More than 100 of the people found are from Haiti, which has been hit hard by the crisis. There were also people from Nepal and Ghana.
A police spokesman said in an interview shortly after the discovery: “We heard screaming and beatings coming from inside the container. We opened the doors and found 126 people without documents.”
The police provided first aid to the migrants before escorting them to a shelter run by the Guatemalan Immigration Institute.
Alejandra Mina, a spokeswoman for Guatemala’s immigration authority, said the migrants reached Central America via Honduras and from there began the treacherous journey north to the United States.
They will now be taken to the Honduran border and handed over to the authorities.
The discovery came just a day after Mexican authorities detained 652 migrants. Among them are about 350 children, traveling in three refrigerated trucks with double trailers near the southern border of the United States.
Soldiers at a military checkpoint in Tamaulipas searched the trucks after hearing voices inside.
The incident reflects growing concern about the number of migrants. Among them, a large number of Haitians, are at great risk in their attempts to reach the United States.
Since early 2021, more than 50 migrants have died trying to cross a jungle pass called Darren Gap in Panama on the Colombian border, according to the Panamanian prosecutor.
Haiti has suffered from instability for years, culminating in the assassination of President Juvenal Moise in July. The following month, the country was hit by a deadly earthquake.
Thousands of Haitians have left the country in search of work in Latin American countries.

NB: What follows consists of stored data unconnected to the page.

(** * levelupapi/views/event.py: the event view set and its serializers

    A shallow embedding of [EventView] (create, retrieve, update, destroy,
    list, signup) and of the serializers of the same file.  The handlers
    are written in a state-and-exception monad over the relational store;
    the calls into the object mapper ([objects.get], [save], [delete], the
    many-to-many manager, query sets) are modelled next to them with the
    behaviour the handlers rely on. *)

From Stdlib Require Import ZArith String.
From stdpp Require Import base gmap strings list.

Local Open Scope Z_scope.
Local Open Scope string_scope.
Local Open Scope list_scope.

(** ** Python values and exceptions *)

(** Values found in a request body (parsed JSON scalars) and handed on as
    they are: [request.data["name"]] is stored without conversion. *)
Inductive value :=
| VInt (z : Z)
| VStr (s : string).

#[global] Instance value_eq_dec : EqDecision value.
Proof. solve_decision. Defined.

(** The model classes of [levelupapi.models] (and Django's [User]). *)
Inductive model := MUser | MGamer | MGame | MStatus | MEvent.

#[global] Instance model_eq_dec : EqDecision model.
Proof. solve_decision. Defined.

Definition model_name (m : model) : string :=
  match m with
  | MUser => "User"
  | MGamer => "Gamer"
  | MGame => "Game"
  | MStatus => "Status"
  | MEvent => "Event"
  end.

(** Exception classes other than [ValidationError].  Every one of them is
    a subclass of [Exception]; [DoesNotExist m] is [m.DoesNotExist]. *)
Inductive exn_class :=
| DoesNotExist (m : model)
| MultipleObjectsReturned (m : model)
| KeyError
| ValueError
| AttributeError
| IndexError
| OtherError (name : string).

#[global] Instance exn_class_eq_dec : EqDecision exn_class.
Proof. solve_decision. Defined.

(** A raised exception.  [django.core.exceptions.ValidationError] is built
    from a message, which it keeps as [ex.message] and as [ex.args[0]];
    any other exception carries its [args] tuple, which may be empty. *)
Inductive exn :=
| ValidationError (message : string)
| Raised (cls : exn_class) (args : list string).

#[global] Instance exn_eq_dec : EqDecision exn.
Proof. solve_decision. Defined.

(** [ex.args[0]]: indexing an empty tuple raises [IndexError]. *)
Definition args_0 (ex : exn) : exn + string :=
  match ex with
  | ValidationError message => inr message
  | Raised _ (a :: _) => inr a
  | Raised _ [] => inl (Raised IndexError ["tuple index out of range"])
  end.

(** [except Event.DoesNotExist]. *)
Definition is_Event_DoesNotExist (ex : exn) : bool :=
  match ex with
  | Raised (DoesNotExist MEvent) _ => true
  | _ => false
  end.

(** ** The relational store *)

(** Modelled from the spec: Django's [User] model (not among the sources),
    identity fields only: first name, last name, email. *)
Record User := mkUser {
  user_id : Z;
  first_name : string;
  last_name : string;
  email : string
}.

(** Modelled from the spec: the [Gamer] model ([levelupapi/models] is not
    among the sources): wraps a User identity. *)
Record Gamer := mkGamer {
  gamer_id : Z;
  gamer_user : Z          (* foreign key to User *)
}.

(** Modelled from the spec: the [Game] model ([levelupapi/models] is not
    among the sources): id, name, player limit, creator reference, game
    type reference. *)
Record Game := mkGame {
  game_id : Z;
  game_name : string;
  player_limit : Z;
  created_by : Z;
  gametype : Z
}.

(** Modelled from the spec: the [Status] model
    ([levelupapi/models/status.py] is not among the sources): id, title. *)
Record Status := mkStatus {
  status_id : Z;
  title : string
}.

(** Modelled from the spec: the [Event] model ([levelupapi/models] is not
    among the sources), as a row of its table: id, name, time, references
    to the hosting Gamer, the Game and the Status. *)
Record EventRow := mkEventRow {
  row_id : Z;
  row_name : value;
  row_time : value;
  row_host : Z;           (* foreign key to Gamer *)
  row_game : Z;           (* foreign key to Game *)
  row_status : Z          (* foreign key to Status *)
}.

(** Tables are lists of rows in insertion order.  [signed_up_by] is the
    join table of the many-to-many relation between events and gamers, a
    set of (event id, gamer id) pairs. *)
Record Store := mkStore {
  users : list User;
  gamers : list Gamer;
  games : list Game;
  statuses : list Status;
  events : list EventRow;
  signed_up_by : gset (Z * Z)
}.

Definition set_events (st : Store) (evs : list EventRow) : Store :=
  mkStore (users st) (gamers st) (games st) (statuses st) evs (signed_up_by st).

Definition set_signed_up_by (st : Store) (j : gset (Z * Z)) : Store :=
  mkStore (users st) (gamers st) (games st) (statuses st) (events st) j.

(** ** Model instances *)

(** A related object of an instance: assigned as an object
    ([event.host = gamer]) or still to be read from its table through the
    foreign key of the row the instance was loaded from. *)
Inductive rel (A : Type) :=
| Loaded (a : A)
| Lazy (pk : Z).
Arguments Loaded {A} a.
Arguments Lazy {A} pk.

Definition rel_pk {A : Type} (pk_of : A → Z) (r : rel A) : Z :=
  match r with
  | Loaded a => pk_of a
  | Lazy pk => pk
  end.

(** Modelled from the spec: an instance of the [Event] model.  [joined] is
    derived, computed per request and not persisted: [ev_joined] is [None]
    on an instance it was never assigned on. *)
Record Event := mkEvent {
  ev_id : option Z;
  ev_name : value;
  ev_time : value;
  ev_host : rel Gamer;
  ev_game : rel Game;
  ev_status : rel Status;
  ev_joined : option bool
}.

Definition set_joined (event : Event) (b : bool) : Event :=
  mkEvent (ev_id event) (ev_name event) (ev_time event) (ev_host event)
          (ev_game event) (ev_status event) (Some b).

Definition set_id (event : Event) (pk : Z) : Event :=
  mkEvent (Some pk) (ev_name event) (ev_time event) (ev_host event)
          (ev_game event) (ev_status event) (ev_joined event).

(** The instance the mapper builds from a row. *)
Definition from_db (r : EventRow) : Event :=
  mkEvent (Some (row_id r)) (row_name r) (row_time r)
          (Lazy (row_host r)) (Lazy (row_game r)) (Lazy (row_status r)) None.

(** The row an instance is written as under primary key [pk].  Name and
    time are kept as the values assigned: the conversions of the field
    types of the model, which is not among the sources, are left out. *)
Definition to_row (pk : Z) (event : Event) : EventRow :=
  mkEventRow pk (ev_name event) (ev_time event)
             (rel_pk gamer_id (ev_host event))
             (rel_pk game_id (ev_game event))
             (rel_pk status_id (ev_status event)).

(** ** Requests and responses *)

Record Request := mkRequest {
  auth_user : User;                      (* request.auth.user *)
  data : gmap string value;              (* request.data *)
  query_params : gmap string string;     (* request.query_params *)
  method : string                        (* request.method *)
}.

(** Output of [EventUserSerializer], [EventGamerSerializer],
    [GameSerializer], [StatusSerializer] and [EventSerializer]: one field
    per entry of [Meta.fields]. *)
Record EventUserJSON := mkEventUserJSON {
  j_first_name : string;
  j_last_name : string;
  j_email : string
}.

Record EventGamerJSON := mkEventGamerJSON {
  j_user : EventUserJSON
}.

Record GameJSON := mkGameJSON {
  j_game_id : Z;
  j_game_name : string;
  j_player_limit : Z;
  j_created_by : Z;
  j_gametype : Z
}.

Record StatusJSON := mkStatusJSON {
  j_status_id : Z;
  j_title : string
}.

Record EventJSON := mkEventJSON {
  j_id : option Z;
  j_game : GameJSON;
  j_host : EventGamerJSON;
  j_name : value;
  j_time : value;
  j_status : StatusJSON;
  j_joined : option bool     (* None: the instance has no [joined] to render *)
}.

(** What a response carries. *)
Inductive body :=
| DataNone                                  (* Response(None, ...) *)
| DataDict (d : list (string * string))     (* {}, {'message': ...}, {"reason": ...} *)
| DataEvent (j : EventJSON)                 (* serializer.data *)
| DataEvents (js : list EventJSON)          (* serializer.data, many=True *)
| DataContent (ex : exn).                   (* HttpResponseServerError(ex) *)

Record Response := mkResponse {
  resp_data : body;
  status_code : value
}.

(** [rest_framework.status], the module the handlers know as [status]. *)
Module status.
Definition HTTP_200_OK : value := VInt 200.
Definition HTTP_201_CREATED : value := VInt 201.
Definition HTTP_204_NO_CONTENT : value := VInt 204.
Definition HTTP_400_BAD_REQUEST : value := VInt 400.
Definition HTTP_404_NOT_FOUND : value := VInt 404.
Definition HTTP_500_INTERNAL_SERVER_ERROR : value := VInt 500.
End status.

(** [Response(data)] without a status: the default, 200. *)
Definition Response_default (d : body) : Response := mkResponse d (VInt 200).

(** [HttpResponseServerError(ex)]: status 500, content from the exception. *)
Definition HttpResponseServerError (ex : exn) : Response :=
  mkResponse (DataContent ex) (VInt 500).

(** ** The monad of the handlers

    A computation reads and writes the store and either returns or raises.
    A raise keeps the store as it is at that point: nothing is rolled
    back. *)
Definition M (A : Type) : Type := Store → (exn + A) * Store.

Definition ret {A : Type} (a : A) : M A := λ st, (inr a, st).

Definition raise {A : Type} (ex : exn) : M A := λ st, (inl ex, st).

Definition bind {A B : Type} (m : M A) (k : A → M B) : M B :=
  λ st, match m st with
        | (inl ex, st') => (inl ex, st')
        | (inr a, st') => k a st'
        end.

(** [try: m except Exception as ex: h ex]. *)
Definition try_except {A : Type} (m : M A) (h : exn → M A) : M A :=
  λ st, match m st with
        | (inl ex, st') => h ex st'
        | (inr a, st') => (inr a, st')
        end.

Definition lift {A : Type} (r : exn + A) : M A := λ st, (r, st).

Definition get_store : M Store := λ st, (inr st, st).

(** Computations that only read the store. *)
Definition reads_only {A : Type} (m : M A) : Prop := ∀ st, (m st).2 = st.

Notation "x <- m ;; k" := (bind m (λ x, k))
  (at level 100, m at next level, right associativity).
Notation "m ;;; k" := (bind m (λ _, k))
  (at level 100, right associativity).

(** ** The object mapper *)

(** The calls into the database that may fail for reasons of the
    database's own.  [fault] below says which ones do, and with what.  The
    reads behind a query set and behind a related object are taken not to
    fail that way. *)
Inductive db_op :=
| OpGet (m : model) (pk : Z)           (* m.objects.get(pk=pk) *)
| OpGetGamer (user : Z)                (* Gamer.objects.get(user=user) *)
| OpSave (row : EventRow)              (* event.save() *)
| OpDelete (pk : Z)                    (* event.delete() *)
| OpAdd (event gamer : Z)              (* event.signed_up_by.add(gamer) *)
| OpRemove (event gamer : Z).          (* event.signed_up_by.remove(gamer) *)

(** [get]: the one matching row, [DoesNotExist] for none,
    [MultipleObjectsReturned] for more (Django's message also counts
    them). *)
Definition get_one {A : Type} (m : model) (rows : list A) : exn + A :=
  match rows with
  | [] => inl (Raised (DoesNotExist m)
                      [model_name m +:+ " matching query does not exist."])
  | [r] => inr r
  | _ :: _ :: _ => inl (Raised (MultipleObjectsReturned m)
                               ["get() returned more than one " +:+ model_name m])
  end.

(** The next primary key of the event table, taken as one more than the
    largest key present.  A database sequence also gives a key no row has,
    but not always this one: it does not hand out again the key of a
    deleted row. *)
Definition fresh_pk (rows : list EventRow) : Z :=
  1 + foldr (λ r acc, Z.max (row_id r) acc) 0 rows.

Definition has_pk (pk : Z) (rows : list EventRow) : bool :=
  existsb (λ r, bool_decide (row_id r = pk)) rows.

(** UPDATE ... WHERE id = pk. *)
Definition update_rows (row : EventRow) (rows : list EventRow) : list EventRow :=
  (λ r, if bool_decide (row_id r = row_id row) then row else r) <$> rows.

(** [gamer in attendees]: model instances are equal when their primary
    keys are. *)
Definition Gamer_in (gamer : Gamer) (attendees : list Gamer) : bool :=
  existsb (λ g, bool_decide (gamer_id g = gamer_id gamer)) attendees.

(** A Django query set over the event table.  It is lazy: it holds the
    [game__id] filters applied so far and, once it has been iterated, the
    model instances it fetched (its [_result_cache]).  Iterating it again
    yields those same instances. *)
Record QuerySet := mkQuerySet {
  qs_game_id : list Z;
  qs_result_cache : option (list Event)
}.

Definition qs_matches (q : QuerySet) (r : EventRow) : bool :=
  forallb (λ g, bool_decide (row_game r = g)) (qs_game_id q).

Many began trying to reach the United States because they believed they were eligible for Temporary Protected Status, a temporary right to remain in the country that has been extended to Haitians already living in the United States. But not for newcomers.
Last month, about 13,000 Haitians gathered under a bridge linking Del Rio, Texas, and Ciudad Acuña, Mexico. Since then, the United States has deported more than 7,500 people to Haiti, according to the International Organization for Migration (IOM).
US special envoy to Haiti Daniel Foote has submitted his resignation in protest of the deportations. He said the refusal of those fleeing the earthquake and political instability was “inhuman”.
But Marsha Espinosa of the US Department of Homeland Security emphasized that “our borders are not open and people should not make the dangerous journey.”